OrderMinHash API

The OrderMinHash class provides functionality for sketching sequences and computing similarities or distances between them. This class is particularly suited for biological sequence analysis.

C++ Interface

OrderMinHash()

Constructs an OrderMinHash object with default parameters.

void buildSketch(char *seqNew)

Builds the OrderMinHash sketch. If seqNew is NULL, the sketch is rebuilt using the existing data. This is useful when parameters are changed, and a new sketch needs to be created.

Parameters:
  • seqNew (char**): A pointer to the sequence for sketching. If NULL, rebuilds the sketch with existing data.

double similarity(OrderMinHash &omh2)

Computes the similarity between two OrderMinHash sketches. This is a proxy for edit distance and does not calculate Jaccard similarity.

Parameters:
  • omh2 (OrderMinHash&): The other OrderMinHash object to compare.

Returns:
  • double: The similarity score.

double distance(OrderMinHash &omh2)

Computes the distance between two OrderMinHash sketches. The distance is defined as (1.0 - text{similarity}).

Parameters:
  • omh2 (OrderMinHash&): The other OrderMinHash object to compare.

Returns:
  • double: The distance score.

void setK(int k)

Sets the k-mer size parameter. Default is 21.

Parameters:
  • k (int): The k-mer size.

void setL(int l)

Sets the l parameter, typically between 2 and 5. Default is 2.

Parameters:
  • l (int): The l parameter value.

void setM(int m)

Sets the m parameter. Default is 500.

Parameters:
  • m (int): The m parameter value.

void setSeed(uint64_t seedNew)

Sets the seed value for the random generator. Default is 32.

Parameters:
  • seedNew (uint64_t): The new seed value.

void setReverseComplement(bool isRC)

Specifies whether to deal with reverse complement sequences. Default is false.

Parameters:
  • isRC (bool): true to consider reverse complements, false otherwise.

int getK()

Returns the k-mer size parameter.

Returns:
  • int: The k-mer size.

int getL()

Returns the l parameter value.

Returns:
  • int: The l parameter value.

int getM()

Returns the m parameter value.

Returns:
  • int: The m parameter value.

uint64_t getSeed()

Returns the random generator seed value.

Returns:
  • uint64_t: The seed value.

bool isReverseComplement()

Indicates whether reverse complement sequences are considered.

Returns:
  • bool: true if reverse complements are considered, false otherwise.

Python Interface

class OrderMinHash

Represents the Python interface for OrderMinHash.

build_sketch(seqNew: Optional[str])

Builds the OrderMinHash sketch. If seqNew is None, rebuilds the sketch using existing data.

Parameters:
  • seqNew (Optional[str]): The sequence to sketch. If None, rebuilds the sketch with existing data.

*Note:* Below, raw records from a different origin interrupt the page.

(* ===== verification/Prelude.v ===== *)
(** * enoti: verification of an edge-triggered notification service

    enoti receives notifications over HTTP ([POST /notify]) or from an SQS queue,
    watches one field of their payload per client, and publishes to SNS when its
    value changes. Flips inside a time window can be suppressed or collected into
    aggregates; requests are rate limited per address, client and target. State
    and configurations are kept in DynamoDB or Redis.

    ** The program and its model

    Code with effects is a tree of external calls ([Effects.v], [prog E A]) over
    the signature of the interface it calls; it is read in three ways: all
    executions under arbitrary replies ([exec], [wp]), runs against a handler
    ([run]), and interleavings of several programs on a shared state
    ([pool_step]). Goroutines that block on channels are scheduled in [Sched.v].
    Two recursive predicates on programs carry the whole-service invariants:
    [guarantee] ([System.v]), what a request promises to the others, and [watch]
    ([PublishOnce.v]), the phases it goes through. Go's multiple results are tuples, [option error] is an error
    result, [Panic] a run-time panic or the exit of the process.

    - [Prelude.v]: integers, strings as bytes, automation, shared lemmas.
    - [Effects.v]: programs, executions, runs, interleavings, and the simulation
      between a pool at an interface and the pool of its implementation
      ([lockstep_pool]). [Sched.v]: calls that block, fair runs, and bounds on the
      number of calls ([within]).
    - [Errors.v], [Strconv.v], [Base64.v], [Text.v]: the parts of Go's standard
      library the code uses ([errors], [strconv], [encoding/base64], [strings],
      [net], [net/textproto], [hash/fnv], [unicode/utf8]); [Errors.v] also has
      [internal/types/errors.go].
    - [Types.v]: [internal/types/config.go] and [state.go]: configurations with
      [Validate], the edge state and [AppendRecent].
    - [Ports.v]: [internal/ports]: the interfaces as call signatures, the calls of
      a request handler ([AppE]), and the third-party functions ([Lib]).
    - [Jmes.v]: [flow/jmes.go], [flow/passthrough.go].
    - [EdgeFlap.v]: [flow/edge_flap.go], [flow/common.go]: the evaluation of a
      value, and the list of all its executions. [EdgeProps.v]: its invariant and
      its behaviour under arbitrary replies of the store.
    - [StoreSpec.v]: the contract of [ports.DataStore] (class [DataStore]), a
      process ([World]) and the abstract behaviour [observe]; [MemStore.v]: an
      in-memory implementation of the ports. [EdgeHistory.v]: sequences of
      observations. [Refinement.v]: the code run on a conforming store is the
      abstract behaviour, and what follows for sequences of evaluations.
      [Concurrency.v]: many processes on one scope.
    - [Ttl.v]: [flow/ttl.go] and the cache of the process. [Flow.v]: [flow/flow.go] ([Auth], [Run],
      [LoadCachedClientConfig], [ComputeKey]); [FlowProps.v], [ConfigCache.v]:
      their properties.
    - [Http.v], [HttpProps.v]: [api/httphandler.go]. [Lambda.v],
      [LambdaProps.v]: the message handling of [cmd/lambda-sqs/main.go].
    - [System.v]: the whole service: any requests and batches of any clients at
      once. [PublishOnce.v]: those of one client that report the same change.
    - [Tags.v]: the [json] and [dynamodbav] tags of the structs of
      [internal/types], as the trees of named fields that are encoded.
    - [DdbSpec.v]: DynamoDB's calls, expressions and documented laws, and the
      laws of the SDK's encoder; [Ddb.v]: [backends/ddb]; [DdbProps.v]: the data
      store is an instance of the contract; [DdbMem.v]: a concrete service and
      encoder; [DdbRate.v], [DdbClaims.v]: rate limits, configurations.
    - [RedisSpec.v]: Redis's calls and documented laws, with the deadlines of keys
      and a concrete server; [RedisStore.v]: [backends/redis]; [RedisProps.v],
      [RedisSeq.v]: one process at a time; [RedisRace.v]: several processes.
    - [Backends.v]: [backends/helpers.go], the constructors of the stores and
      [pub/sns.go]. [LambdaMain.v]: [main] of [cmd/lambda-sqs/main.go].
    - [Stack.v]: [api.Handler] wired to the DynamoDB stores and SNS, down to the
      requests to the services.
    - [Server.v], [ServerProps.v]: [api/app.go]: the [http.Server], the two
      goroutines of [RunServerInterruptible] and their channels, on a model of how
      [net/http] listens, accepts and shuts down as time passes.
    - [DemoLib.v]: concrete third-party functions for examples.

    ** What the theorems show

    - Evaluation: no panic; one load and at most one conditional write; a
      notification is announced only after its state was committed; the state
      invariant is kept; a conforming store makes the code behave as [observe],
      so that on a reliable one, without flap control, exactly the changes are
      forwarded; with a threshold that fits the history, no tolerance and no
      cooldown, exactly every n-th flip of a window sends an aggregate and each
      flip is in one aggregate or still held; without aggregation the tolerance
      counts flips. Aggregates keep their cooldown. Of concurrent evaluations of
      one new value at most one announces it.
    - The whole service: HTTP requests and batches that report the same change at
      the same time publish it at most once; the stored state keeps its types and
      its invariant under any mix of requests; every request ends after a bounded
      number of calls without a panic; with the code of the DynamoDB store in
      place of its interface, a change is still announced at most once.
    - Life cycle: the queue entry point starts with both stores reached, by the
      options of the environment, or stops with one message; the HTTP server
      reports its end exactly once, in every fair run a stop signal is honoured,
      and its shutdown waits for the requests in flight for fifteen seconds; but
      the report can come while requests are still in flight.
    - Requests: nothing reaches the stores or the publisher before
      authentication and admission; what is published was granted by every limit
      and committed; every request is answered, from a fixed set of statuses; the
      queue entry point makes the same calls as the HTTP one; a batch reports
      exactly the records that failed; configurations are cached for 300 seconds.
    - DynamoDB: [UpsertCAS] is an atomic compare-and-set, states and
      configurations are read back, rate limits hold in any interleaving, and
      [Suppress] suppresses as long as a row exists.
    - Redis: the sequential behaviour (updates, rate limits that are exact while
      the window's key lives, configurations read back, what [ClearAll] leaves
      behind), which keys coincide, and theorems that the creation of a state,
      concurrent updates and concurrent rate limits are not what the interface
      asks for, on any server and for any number of processes. Both stores' [ListClients] find no client.

    The names of the integration tests in [EdgeHistory.v] are those of
    [tests/], replayed on the model.

    ** Assumptions, bounds and fuel

    Third-party code is a parameter: DynamoDB, the attribute encoder, Redis and
    the JSON texts it stores have law classes with a concrete instance each; JSON,
    JMESPath and zstd are functions of [Lib] with hypotheses stated where they are
    used. Texts are bytes; what is stored exactly is UTF-8 text, so theorems about
    the stores ask for it. [int] and [int64] wrap at 64 bits. Times are
    nanoseconds. Loops have fuel by construction: 20 digits for a 64-bit integer,
    the length of the history for an aggregate, the length of the text for the
    scanners of [Text.v]. The bounds on the calls of a request, 19 for HTTP and 12
    for a message, are those of the longest branch of each step added up. Liveness
    assumes a fair scheduler: a goroutine that can move is not starved for ever. The
    client store is asked for configurations of UTF-8 text and, where requests of
    one client race, for an unchanged configuration. A request to Redis is served
    at one time of the server, and theorems about rate windows ask that this lies
    before the deadline of the window's key. DynamoDB items are not removed in the
    background. A slice that is nil and one that is empty are the same list.

    ** Not modelled

    [SetTimNowFn] and [RestoreTimeNow] of [flow/common.go], which exchange the
    clock in tests: the clock returns arbitrary readings instead. The protocols
    beneath the calls (HTTP parsing, TLS, the wire formats of DynamoDB, Redis and
    SNS) belong to libraries. Logging has no effect. Request paths are taken as
    clean. Messages of library errors are not modelled; no response shows them. *)

From stdpp Require Export base tactics option list gmap strings.
From Stdlib Require Export ZArith Lia.
From Stdlib Require Export Ascii.

#[global] Open Scope Z_scope.

(** ** Machine integers

    Go's [int] and [int64] are 64 bits wide on the supported targets and
    wrap around; [uint32] is used by the FNV hash only. *)
Definition int64_min : Z := - 2 ^ 63.
Definition int64_max : Z := 2 ^ 63 - 1.
Definition is_int64 (z : Z) : Prop := int64_min <= z <= int64_max.
Definition int64 (z : Z) : Z := (z + 2 ^ 63) mod 2 ^ 64 - 2 ^ 63.
Definition uint32 (z : Z) : Z := z mod 2 ^ 32.

#[global] Instance is_int64_dec z : Decision (is_int64 z).
Proof. unfold is_int64. apply _. Defined.

(** ** Automation

    [enoti] collects the lemmas that close routine side conditions; the
    rewrite database of the same name normalises wrapped integers whose
    range is known. *)
Create HintDb enoti discriminated.
Create Rewrite HintDb enoti.

(** Membership in a list written out. *)
Ltac in_list := solve [left | right; in_list].

(** Splits every conditional on a decidable proposition, then simplifies. *)
Ltac split_decide :=
  repeat (case_decide || case_match); simplify_eq/=.

(** Integer side conditions: unfold the widths, then call [lia]. *)
Ltac int_lia :=
  unfold is_int64, int64_min, int64_max, uint32 in *; lia.

Lemma int64_range z : is_int64 (int64 z).
Proof. unfold int64. pose proof (Z.mod_pos_bound (z + 2 ^ 63) (2 ^ 64)). int_lia. Qed.

Lemma int64_id z : is_int64 z → int64 z = z.
Proof. intros. unfold int64. rewrite Z.mod_small; int_lia. Qed.

Lemma uint32_range z : 0 <= uint32 z < 2 ^ 32.
Proof. apply Z.mod_pos_bound. lia. Qed.

(** Counting modulo [a]: the residue goes up by one, or wraps to zero. *)
Lemma mod_succ n a :
  0 < a → (n + 1) mod a = if decide (n mod a + 1 = a) then 0 else n mod a + 1.
Proof.
  intros Ha. pose proof (Z.div_mod n a). pose proof (Z.mod_pos_bound n a Ha). symmetry.
  case_decide.
  - apply (Z.mod_unique _ _ (n / a + 1)); lia.
  - apply (Z.mod_unique _ _ (n / a)); lia.
Qed.

#[export] Hint Resolve int64_range uint32_range : enoti.

(** ** Lists *)

(** The last [n] elements: [xs\[len(xs)-n:\]] for [0 <= n <= len(xs)]. *)
Definition last_n {A} (n : nat) (l : list A) : list A := drop (length l - n) l.

Lemma length_last_n {A} n (l : list A) : length (last_n n l) = Nat.min n (length l).
Proof. unfold last_n. rewrite length_drop. lia. Qed.

Lemma last_n_all {A} n (l : list A) : (length l ≤ n)%nat → last_n n l = l.
Proof. intros. unfold last_n. by replace (length l - n)%nat with 0%nat by lia. Qed.

Lemma last_n_snoc {A} n (l : list A) x : last_n (S n) (l ++ [x]) = last_n n l ++ [x].
Proof.
  unfold last_n. rewrite length_app; simpl.
  replace (length l + 1 - S n)%nat with (length l - n)%nat by lia.
  rewrite drop_app_le; [done | lia].
Qed.

Lemma last_n_last_n {A} n m (l : list A) :
  (n ≤ m)%nat → last_n n (last_n m l) = last_n n l.
Proof.
  intros. unfold last_n. rewrite drop_drop, length_drop. f_equal. lia.
Qed.

Lemma take_min_length {A} n (l : list A) : take (n `min` length l)%nat l = take n l.
Proof.
  destruct (decide (n ≤ length l)%nat).
  - by rewrite Nat.min_l.
  - rewrite Nat.min_r by lia. by rewrite !take_ge by lia.
Qed.

Lemma fmap_rev {A B} (f : A → B) (l : list A) : f <$> rev l = rev (f <$> l).
Proof. induction l as [|x l IH]; [done|]. simpl. by rewrite fmap_app, IH. Qed.

#[export] Hint Rewrite @length_last_n : enoti.

(** ** Strings *)

Lemma string_cons_app a s t : String a s +:+ t = String a (s +:+ t).
Proof. reflexivity. Qed.

Lemma string_app_nil_r s : s +:+ "" = s.
Proof. induction s as [|a s IH]; [done|]. by rewrite string_cons_app, IH. Qed.

Lemma string_app_assoc s t u : (s +:+ t) +:+ u = s +:+ t +:+ u.
Proof. induction s as [|a s IH]; [done|]. by rewrite !string_cons_app, IH. Qed.

Lemma string_length_app s t : String.length (s +:+ t) = (String.length s + String.length t)%nat.
Proof. induction s as [|a s IH]; [done|]. rewrite string_cons_app; simpl. by rewrite IH. Qed.

Lemma string_app_inj_l s t u : s +:+ t = s +:+ u → t = u.
Proof.
  induction s as [|a s IH]; [done|]. rewrite !string_cons_app. intros [= H]. auto.
Qed.

Lemma string_app_inj s s' t t' :
  String.length s = String.length s' → s +:+ t = s' +:+ t' → s = s' ∧ t = t'.
Proof.
  revert s'. induction s as [|a s IH]; intros [|a' s']; simpl; try done.
  rewrite !string_cons_app. intros Hl [= -> H].
  destruct (IH s') as [-> ->]; [lia|done|done].
Qed.

Lemma string_app_inj_r s s' t : s +:+ t = s' +:+ t → s = s'.
Proof.
  intros H. assert (String.length s = String.length s') as Hl.
  { apply (f_equal String.length) in H. rewrite !string_length_app in H. lia. }
  by apply (string_app_inj s s' t t Hl) in H as [-> _].
Qed.

(** Bytes of a Go string, and back. *)
Fixpoint bytes (s : string) : list ascii :=
  match s with
  | EmptyString => []
  | String c s => c :: bytes s
  end.

Fixpoint of_bytes (l : list ascii) : string :=
  match l with
  | [] => EmptyString
  | c :: l => String c (of_bytes l)
  end.

Lemma of_bytes_bytes s : of_bytes (bytes s) = s.
Proof. induction s as [|a s IH]; simpl; [done|]. by rewrite IH. Qed.

Lemma bytes_of_bytes l : bytes (of_bytes l) = l.
Proof. induction l as [|a s IH]; simpl; [done|]. by rewrite IH. Qed.

Lemma bytes_app s t : bytes (s +:+ t) = bytes s ++ bytes t.
Proof. induction s as [|a s IH]; [done|]. rewrite string_cons_app; simpl. by rewrite IH. Qed.

Lemma length_bytes s : length (bytes s) = String.length s.
Proof. induction s as [|a s IH]; simpl; [done|]. by rewrite IH. Qed.

Lemma bytes_inj s t : bytes s = bytes t → s = t.
Proof. intros H. by rewrite <- (of_bytes_bytes s), H, of_bytes_bytes. Qed.

(** The byte as an integer in [0, 256). *)
Definition byte_val (c : ascii) : Z := Z.of_N (Ascii.N_of_ascii c).
Definition byte_of (z : Z) : ascii := Ascii.ascii_of_N (Z.to_N (z mod 256)).

Lemma byte_val_range c : 0 <= byte_val c < 256.
Proof. unfold byte_val. pose proof (Ascii.N_ascii_bounded c). lia. Qed.

Lemma byte_of_val c : byte_of (byte_val c) = c.
Proof.
  unfold byte_of. rewrite Z.mod_small by apply byte_val_range.
  unfold byte_val. rewrite N2Z.id. apply Ascii.ascii_N_embedding.
Qed.

Lemma byte_val_of z : 0 <= z < 256 → byte_val (byte_of z) = z.
Proof.
  intros. unfold byte_val, byte_of. rewrite Z.mod_small by done.
  rewrite Ascii.N_ascii_embedding; lia.
Qed.

#[export] Hint Resolve byte_val_range : enoti.

(** A pair from its first component. *)
Lemma pair_fst_snd {A B} (p : A * B) a : p.1 = a → p = (a, p.2).
Proof. by destruct p; intros <-. Qed.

similarity(omh2: OrderMinHash) float

Computes the similarity between two OrderMinHash sketches.

Parameters:
  • omh2 (OrderMinHash): The other OrderMinHash object to compare.

Returns:
  • float: The similarity score.

distance(omh2: OrderMinHash) float

Computes the distance between two OrderMinHash sketches.

Parameters:
  • omh2 (OrderMinHash): The other OrderMinHash object to compare.

Returns:
  • float: The distance score.

set_k(k: int)

Sets the k-mer size parameter. Default is 21.

Parameters:
  • k (int): The k-mer size.

set_l(l: int)

Sets the l parameter, typically between 2 and 5. Default is 2.

Parameters:
  • l (int): The l parameter value.

set_m(m: int)

Sets the m parameter. Default is 500.

Parameters:
  • m (int): The m parameter value.

set_seed(seed: int)

Sets the seed value for the random generator. Default is 32.

Parameters:
  • seed (int): The new seed value.

set_reverse_complement(isRC: bool)

Specifies whether to deal with reverse complement sequences. Default is False.

Parameters:
  • isRC (bool): True to consider reverse complements, False otherwise.